La phylogéographie du virus de la panachure jaune du riz (RYMV) en Afrique de l’Est est reconstruite à partir de séquences de protéine de capside d’isolats datés et localisés, visualisée par le logiciel Evolaps-2, et interprétée à la lumière de l’écologie de la maladie et de l’histoire du riz. Un scénario inattendu en ressort, privilégiant la transmission humaine – multiforme - d’une maladie que l’on pensait principalement propagée par voie vectorielle (coléoptères). La dissémination à distance du RYMV a lieu lors du transport de riz dans les débris de végétaux infectés qui subsistent après le pilage et le vannage des semences (glumes, feuilles, tiges). La transmission locale se fait par voie mécanique, par coléoptère ou lors d’échanges de semences.
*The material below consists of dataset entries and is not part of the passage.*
(** [p.name] *)
Definition path_name (p : Path) : string := last p EmptyString.

(** [p.parent] *)
Definition path_parent (p : Path) : Path := removelast p.

(** Paths compare as the lists of their components do: on the first
    component that differs, and a proper prefix is smaller. *)
Fixpoint path_compare (p q : Path) : comparison :=
  match p, q with
  | [], [] => Eq
  | [], _ :: _ => Lt
  | _ :: _, [] => Gt
  | a :: p', b :: q' =>
      match String.compare a b with
      | Eq => path_compare p' q'
      | c => c
      end
  end.

Definition path_ltb (p q : Path) : bool :=
  match path_compare p q with Lt => true | _ => false end.

Definition path_eqb (p q : Path) : bool :=
  match path_compare p q with Eq => true | _ => false end.

(** [p.relative_to(base)]: [None] stands for the [ValueError] raised when
    [base] is not a prefix of [p]. *)
Fixpoint relative_to (p base : Path) : option Path :=
  match base, p with
  | [], _ => Some p
  | b :: base', a :: p' => if String.eqb a b then relative_to p' base' else None
  | _ :: _, [] => None
  end.

(** [name.rfind('.')]: the index of the last dot, if any. *)
Fixpoint rfind_dot (s : string) : option nat :=
  match s with
  | EmptyString => None
  | String a s' =>
      match rfind_dot s' with
      | Some i => Some (S i)
      | None => if Ascii.eqb a "." then Some O else None
      end
  end.

(** [p.suffix]: the last dot-separated part of the name, with its dot,
    unless the name starts or ends with that dot. *)
Definition path_suffix (p : Path) : string :=
  let name := path_name p in
  match rfind_dot name with
  | Some i =>
      if (0 <? i)%nat && (i <? String.length name - 1)%nat
      then substring i (String.length name - i) name
      else EmptyString
  | None => EmptyString
  end.

(* ================================================================== *)
(** * The outside world                                                *)
(* ================================================================== *)

Definition nl : string := String (ascii_of_nat 10) EmptyString.
(** * PipeWire client log facility ([src/pipewire/client/log.c])

    A shallow embedding of the process-wide log facility: the level
    filter, the formatter [do_logv], the trace ring buffer with its
    producer ([do_logv], trace branch) and consumer ([on_trace_event]),
    and the loop attachment [do_set_loop].

    Conventions.
    - [uint32_t] and [int32_t] values are [Z] with the wrap-around written
      out ([wrap32], [to_int32]).
    - C strings are [string]; the storage [trace_data] and the standard
      error stream are [list byte].
    - Calls to the outside world (event loop, [eventfd], [close], [read],
      [write]) are recorded, in order, in the field [sys]; what the outside
      returns ([eventfd]'s descriptor, whether [read] succeeded) is an
      argument of the operation.
    - Behaviour that C leaves undefined is the outcome [Undefined]. *)

From Stdlib Require Import ZArith Lia Ascii String DecimalString.
From Stdlib.Strings Require Import Byte.
From stdpp Require Import base tactics option list strings.

Local Open Scope Z_scope.

(** ** Machine integers *)

Module C.

(** Conversion to [uint32_t]. *)
Definition wrap32 (x : Z) : Z := x mod 2 ^ 32.
(** ** Unfolding [compute_advanced] *)

Lemma last_cons_default {A : Type} (t : list A) (a d : A) :
  last (a :: t) d = last t a.
Proof.
  revert a d; induction t as [| b t IH]; intros a d; [reflexivity |].
  change (last (a :: b :: t) d) with (last (b :: t) d).
  rewrite (IH b d), (IH b a); reflexivity.
Qed.

Lemma valid_rows (df : DataFrame) :
  valid df -> exists p0 p1 p2 t, rows df = p0 :: p1 :: p2 :: t.
Proof.
  intros [_ Hlen]; unfold len in Hlen.
  destruct (rows df) as [| p0 [| p1 [| p2 t]]]; simpl in Hlen; try lia.
  exists p0, p1, p2, t; reflexivity.
Qed.

Lemma edge_points_total (df : DataFrame) :
  rows df <> [] -> exists ep, edge_points df = Ok ep.
Proof.
  intros Hne; unfold edge_points, col_x, col_y.
  destruct (rows df) as [| p t]; [congruence |]; simpl.
  eexists; reflexivity.
Qed.

Lemma edge_points_extrema (df : DataFrame) (ep : EdgePoints) :
  edge_points df = Ok ep ->
  is_min (xmin ep) (col_x df) /\ is_max (xmax ep) (col_x df) /\
  is_min (ymin ep) (col_y df) /\ is_max (ymax ep) (col_y df).
Proof.
  unfold edge_points; intros H.
  apply bind_Ok in H as (x0 & Hx0 & H).
  apply bind_Ok in H as (x1 & Hx1 & H).
  apply bind_Ok in H as (y0 & Hy0 & H).
  apply bind_Ok in H as (y1 & Hy1 & H).
  inversion H; subst; simpl.
  auto using np_min_is_min, np_max_is_max.
Qed.

(** ** The label slice *)

Lemma index_of_app (k : string) (pre l : list string) :
  ~ In k pre -> index_of k (pre ++ l) = (List.length pre + index_of k l)%nat.
Proof.
  induction pre as [| a t IH]; simpl; intros Hn; [reflexivity |].
  destruct (String.eqb a k) eqn:E.
  - apply String.eqb_eq in E; tauto.
  - rewrite IH by tauto; reflexivity.
Qed.
(** *** The method *)

Lemma divide_track_into_segments_run (self : HeatTrackGenerator) :
  centerline_points self <> [] ->
  let ds := arc_table (centerline_points self) in
  divide_track_into_segments self
  = (n <- count_segments self ds ;;
     (flat_map (placement_warnings self ds) (range (n + 1)),
      inr (set_segment_divisions self
             (renumber (trimmed self
                          (omap (placed_at self ds) (range (n + 1)))))))).
Proof.
  intros Hne ds. unfold divide_track_into_segments.
  destruct (centerline_points self) as [| p0 pts] eqn:Hpts; [congruence |].
  rewrite cumulative_distances_run by discriminate. rewrite bind_ret.
  fold ds.
  assert (Hk : forall n,
    (segment_divisions <- place_boundaries self ds n ;;
     segment_divisions0 <- closed_loop_trim self segment_divisions ;;
     ret (set_segment_divisions self (renumber segment_divisions0)))
    = (flat_map (placement_warnings self ds) (range (n + 1)),
       inr (set_segment_divisions self
              (renumber (trimmed self
                           (omap (placed_at self ds) (range (n + 1)))))))).
  { intros n. rewrite place_boundaries_run.
    2:{ unfold ds. rewrite length_arc_table, Hpts; [reflexivity | discriminate]. }
    simpl. rewrite closed_loop_trim_run. simpl. rewrite app_nil_r.
    reflexivity. }
  destruct (count_segments self ds) as [w [e | n]]; [reflexivity |].
  rewrite !(@bind_run _ _ (w, inr n) _ w n eq_refl). cbv beta.
  rewrite Hk. reflexivity.
Qed.

(** *** Consecutive entries of the table *)

Lemma arc_lengths_step (rest : list Point) (prev : Point) (d : num) (j : nat)
    (a b : num) (p q : Point) :
  (d :: arc_lengths prev d rest) !! j = Some a ->
  (d :: arc_lengths prev d rest) !! S j = Some b ->
  (prev :: rest) !! j = Some p ->
  (prev :: rest) !! S j = Some q ->
  b = add a (norm (vsub q p)).
Proof.
  revert prev d j. induction rest as [| c rest IH]; intros prev d j Ha Hb Hp Hq.
  - destruct j; discriminate.
  - destruct j as [| j].
    + simpl in *. congruence.
    + simpl in Ha, Hb, Hp, Hq. eapply IH; eassumption.
Qed.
  1. L’émergence du RYMV chez le riz cultivé remonte au milieu du 19ème siècle. Il est consécutif à la culture du riz sur brulis dans le Great Ruaha Escarpment de l’Ukaguru mountains (centre de biodiversité mondial, est de la Tanzanie) mettant en contact le riz cultivé avec les hôtes primaires du virus et l’éleusine.
  2. Au cours de la seconde moitié du 19ème siècle, le RYMV est introduit à plusieurs reprises dans la grande vallée adjacente de Kilombéro où la culture du riz s’était généralisée. Les trois lignées virales de RYMV en sont issues (S4, S5 et S6), trois lignées aux caractéristiques épidémiologiques contrastées.
  3. A la fin du 19ème siècle, la lignée S4 atteint le sud du lac Victoria. Sa dispersion accompagne l’introduction du riz à l’intérieur du continent au terme de l’axe caravanier reliant la bande côtière au lac Victoria.
  4. Au cours des décennies suivantes, la lignée S4 se disperse autour du lac Victoria.
  5. Au début du 20ème siècle, une souche se détache de la lignée S6 présente dans la vallée de Kilombéro et est introduite au sud du lac Malawi, un mouvement parallèle et concomitant à celui du transport massif de riz à la fin de la première guerre mondiale.
  6. Au milieu du 20ème siècle, une souche se détache de la lignée S4 au nord du lac Victoria et est introduite au nord de l’Ethiopie, probablement avec des semences de riz et/ou via la culture du teff (eragrostide).
  7. Le RYMV se répand ensuite à l’est (7a ; lignée S6) puis à l’ouest (7b ; lignée S4) puis se généralise (7c) avec l’extension de la culture de riz des dernières décennies qui favorise la transmission par voie vectorielle et via les échanges locaux de semences.
  8. La lignée S5 reste circonscrite à la vallée de Kilombéro, mais ne disparaît pas. Cette séquence d’évènements montre combien et comment l’histoire du RYMV en Afrique de l’Est est conditionnée par celle du riz. Les caractéristiques épidémiques contrastées des lignées virales sont le fruit des circonstances historiques et non la conséquence de différences génétiques.

Bram Vrancken - RSV global epidemiology

Respiratory syncytial virus (RSV) is a leading cause of acute lower respiratory tract infection in young children and the second leading cause of infant death worldwide. While global circulation has been extensively studied for respiratory viruses such as seasonal influenza, and more recently also in great detail for SARS-CoV-2, a lack of global multi-annual sampling of complete RSV genomes limits our understanding of RSV molecular epidemiology. Here, we capitalise on the genomic surveillance by the INFORM-RSV study and apply phylodynamic approaches to uncover how selection and neutral epidemiological processes shape RSV diversity. Using complete viral genome sequences, we show similar patterns of site-specific diversifying selection among RSVA and RSVB and recover the imprint of non-neutral epidemic processes on their genealogies. Using a phylogeographic approach, we provide evidence for air travel governing the global patterns of RSVA and RSVB spread, which results in a considerable degree of phylogenetic mixing across countries. Our findings highlight the potential of systematic global RSV genomic surveillance for better understanding global RSV spread.